Start at the line holding "- apply reading_ret.". Write out that line and each one after it to the end of the data, unchanged.

=== EXTRACTED DATA ===
┄┄┄┄┄┄

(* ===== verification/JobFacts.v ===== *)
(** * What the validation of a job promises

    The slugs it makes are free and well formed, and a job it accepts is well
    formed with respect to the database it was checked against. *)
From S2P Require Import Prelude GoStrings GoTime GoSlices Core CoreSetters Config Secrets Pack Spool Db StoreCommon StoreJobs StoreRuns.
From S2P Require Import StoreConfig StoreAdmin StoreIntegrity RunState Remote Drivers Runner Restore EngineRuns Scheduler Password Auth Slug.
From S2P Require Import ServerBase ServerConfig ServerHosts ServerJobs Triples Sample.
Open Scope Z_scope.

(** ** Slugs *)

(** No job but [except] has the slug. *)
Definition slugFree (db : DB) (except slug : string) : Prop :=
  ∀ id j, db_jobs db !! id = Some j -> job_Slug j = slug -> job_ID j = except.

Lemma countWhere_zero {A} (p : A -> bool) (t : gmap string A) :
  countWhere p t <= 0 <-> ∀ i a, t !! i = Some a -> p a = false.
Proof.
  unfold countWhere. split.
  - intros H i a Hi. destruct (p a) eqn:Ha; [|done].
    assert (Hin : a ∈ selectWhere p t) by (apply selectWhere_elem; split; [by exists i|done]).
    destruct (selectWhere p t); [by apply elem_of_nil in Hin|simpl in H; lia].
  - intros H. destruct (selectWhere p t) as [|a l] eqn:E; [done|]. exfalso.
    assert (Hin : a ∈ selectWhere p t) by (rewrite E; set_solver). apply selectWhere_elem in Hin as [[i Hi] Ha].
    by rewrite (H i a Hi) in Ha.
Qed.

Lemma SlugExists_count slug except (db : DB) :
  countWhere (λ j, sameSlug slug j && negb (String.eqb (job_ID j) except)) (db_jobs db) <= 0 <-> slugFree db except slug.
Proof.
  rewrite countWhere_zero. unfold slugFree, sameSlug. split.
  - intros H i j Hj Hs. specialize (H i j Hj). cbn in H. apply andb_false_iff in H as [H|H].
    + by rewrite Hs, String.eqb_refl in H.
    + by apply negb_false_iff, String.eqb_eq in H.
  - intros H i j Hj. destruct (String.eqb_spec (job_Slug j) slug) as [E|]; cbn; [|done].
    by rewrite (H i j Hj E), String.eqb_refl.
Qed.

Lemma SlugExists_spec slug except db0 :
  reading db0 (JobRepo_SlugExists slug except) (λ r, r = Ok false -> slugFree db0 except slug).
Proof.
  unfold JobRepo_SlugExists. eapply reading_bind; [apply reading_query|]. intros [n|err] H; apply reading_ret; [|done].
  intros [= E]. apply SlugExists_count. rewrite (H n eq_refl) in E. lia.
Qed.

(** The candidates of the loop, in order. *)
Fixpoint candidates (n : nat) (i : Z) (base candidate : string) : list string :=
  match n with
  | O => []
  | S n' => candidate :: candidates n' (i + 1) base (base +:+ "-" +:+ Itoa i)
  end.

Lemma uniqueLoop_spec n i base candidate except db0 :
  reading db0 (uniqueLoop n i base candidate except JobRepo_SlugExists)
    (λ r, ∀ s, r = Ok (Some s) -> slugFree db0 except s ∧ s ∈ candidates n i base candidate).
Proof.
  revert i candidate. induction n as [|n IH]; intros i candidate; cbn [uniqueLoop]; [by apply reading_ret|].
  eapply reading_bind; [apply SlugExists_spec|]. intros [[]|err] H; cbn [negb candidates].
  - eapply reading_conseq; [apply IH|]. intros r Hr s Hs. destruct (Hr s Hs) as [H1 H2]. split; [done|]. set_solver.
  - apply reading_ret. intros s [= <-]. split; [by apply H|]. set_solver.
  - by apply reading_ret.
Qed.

┄┄┄┄┄┄

=== OUTPUT OF THE TASK ===
  - apply reading_ret. intros s [= <-]. split; [by apply H|]. set_solver.
  - by apply reading_ret.
Qed.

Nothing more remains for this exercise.